2. Data Inspection & Selection
Once data is loaded, it's crucial to inspect its structure and content. pandas offers powerful methods for data selection.
2.1. Inspecting Data
Use these methods to get an overview of your DataFrame:
df.head()/df.tail(): View the first/last N rows.df.info(): Get a summary of the DataFrame including data types and non-null values.df.describe(): Generate descriptive statistics of numerical columns.df.shape: Get the number of rows and columns.
print(df.info())
print(df.describe())
print(df.shape)
2.2. Selecting Data
You can select columns using bracket notation and rows using .loc (label-based) or .iloc (integer-based).
Selecting Columns
# Select a single column (returns a Series)
ages = df['Age']
print(ages.head())
# Select multiple columns (returns a DataFrame)

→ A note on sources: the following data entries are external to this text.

(** ** Helper functions *)

(** The dict literal of [safe_get_indicator_data], read off the row
    [latest]. *)
Definition indicator_data_of (country indicator : string) (latest : Series)
  : indicator_dict :=
  {| d_country := series_get latest "Country" (PyStr country);
     d_indicator := indicator;
     d_value := series_get latest "LastUpdate" PyNone;
     d_previous_value := series_get latest "PreviousValue" PyNone;
     d_last_update := series_get latest "LastUpdate" PyNone;
     d_unit := series_get latest "Unit" PyNone;
     d_frequency := series_get latest "Frequency" PyNone |}.

Definition safe_get_indicator_data (country indicator : string)
  : M (option indicator_dict) :=
  try_except
    (let* data := getIndicatorData country indicator in
     match data with
     | Some df =>
         if negb (df_empty df) then
           let* latest := or_raise IndexError (iloc_last df) in
           ret (Some (indicator_data_of country indicator latest))
         else ret None
     | None => ret None
     end)
    (λ _, ret None).

Definition indicators : list (string * string) :=
  [("interest_rate", "Interest Rate");
   ("gdp_growth", "GDP Growth Rate");
   ("inflation_rate", "Inflation Rate");
   ("unemployment_rate", "Unemployment Rate")].

(** [CountryEconomicData(country=..., **data, last_updated=...)].  The four
    slots are read from [data] by field name. *)
Definition CountryEconomicData_new (country : string)
    (data : list (string * option EconomicIndicator)) (last_updated : string)
  : M CountryEconomicData :=
  match dict_get data "interest_rate", dict_get data "gdp_growth",
        dict_get data "inflation_rate", dict_get data "unemployment_rate" with
  | Some ir, Some gdp, Some infl, Some unemp =>
      ret {| ced_country := country; interest_rate := ir; gdp_growth := gdp;
             inflation_rate := infl; unemployment_rate := unemp;
             last_updated := last_updated |}
  | _, _, _, _ => raise ValidationError
  end.

Definition get_country_economic_data (country : string)
  : M CountryEconomicData :=
  let* data :=
    for_each indicators
      (λ '(key, indicator) data,
         let* indicator_data := safe_get_indicator_data country indicator in
         match indicator_data with
         | Some d =>
             let* e := EconomicIndicator_new d in
             ret (dict_set data key (Some e))
         | None => ret (dict_set data key None)
         end)
      [] in
  let* now := datetime_now in
  CountryEconomicData_new country data now.

Definition CURRENCY_COUNTRY_MAP : list (string * string) :=
  [("USD", "United States");
   ("EUR", "Euro Area");
   ("GBP", "United Kingdom");
   ("JPY", "Japan");
   ("CHF", "Switzerland");
   ("CAD", "Canada");
   ("AUD", "Australia");
   ("NZD", "New Zealand");
   ("SEK", "Sweden");
   ("NOK", "Norway");
   ("DKK", "Denmark");
   ("PLN", "Poland");
   ("CZK", "Czech Republic");
   ("HUF", "Hungary");
   ("SGD", "Singapore");
   ("HKD", "Hong Kong");
   ("KRW", "South Korea");
   ("CNY", "China");
   ("INR", "India");
   ("BRL", "Brazil");
   ("MXN", "Mexico");
   ("ZAR", "South Africa");
   ("RUB", "Russia");
   ("TRY", "Turkey")].

(** ** API endpoints *)

Definition get_available_currencies : M (list string) :=
  ret (dict_keys CURRENCY_COUNTRY_MAP).

Definition get_country_indicators (country : string) : M CountryEconomicData :=
  try_except
    (let* data := get_country_economic_data country in ret data)
    (λ _, raise (HTTPException 500 ("Error fetching data for " ++ country))).

Definition get_currency_pair_data (base quote : string) : M CurrencyPairData :=
  let base := str_upper base in
  let quote := str_upper quote in
  if negb (dict_contains CURRENCY_COUNTRY_MAP base) then
    raise (HTTPException 404 ("Currency " ++ base ++ " not supported"))
  else if negb (dict_contains CURRENCY_COUNTRY_MAP quote) then
    raise (HTTPException 404 ("Currency " ++ quote ++ " not supported"))
  else
    let* base_country :=
      or_raise (KeyError base) (dict_get CURRENCY_COUNTRY_MAP base) in
    let* quote_country :=
      or_raise (KeyError quote) (dict_get CURRENCY_COUNTRY_MAP quote) in
    try_except
      (let* base_data := get_country_economic_data base_country in
       let* quote_data := get_country_economic_data quote_country in
       ret {| base_currency := base; quote_currency := quote;
              base_country_data := base_data;
              quote_country_data := quote_data |})
      (λ _, raise (HTTPException 500 "Error fetching currency pair data")).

subset = df[['Name', 'Age']]
print(subset.head())
Selecting Rows with .loc (Label-based)
# Select row with index label '0'
row_0 = df.loc[0]
print(row_0)
# Select rows with index labels '0' to '2' and columns 'Name', 'Age'
rows_cols = df.loc[0:2, ['Name', 'Age']]
print(rows_cols)
Selecting Rows with .iloc (Integer-based)
# Select the first row
first_row = df.iloc[0]
print(first_row)
# Select the first 3 rows and first 2 columns
first_3_rows_2_cols = df.iloc[0:3, 0:2]
print(first_3_rows_2_cols)
Conditional Selection
Select data based on conditions, which returns a boolean Series for filtering.
# Select all rows where 'Age' is greater than 30
adults = df[df['Age'] > 30]
print(adults.head())
# Combine multiple conditions
filtered_data = df[(df['Age'] > 25) & (df['City'] == 'New York')]
print(filtered_data.head())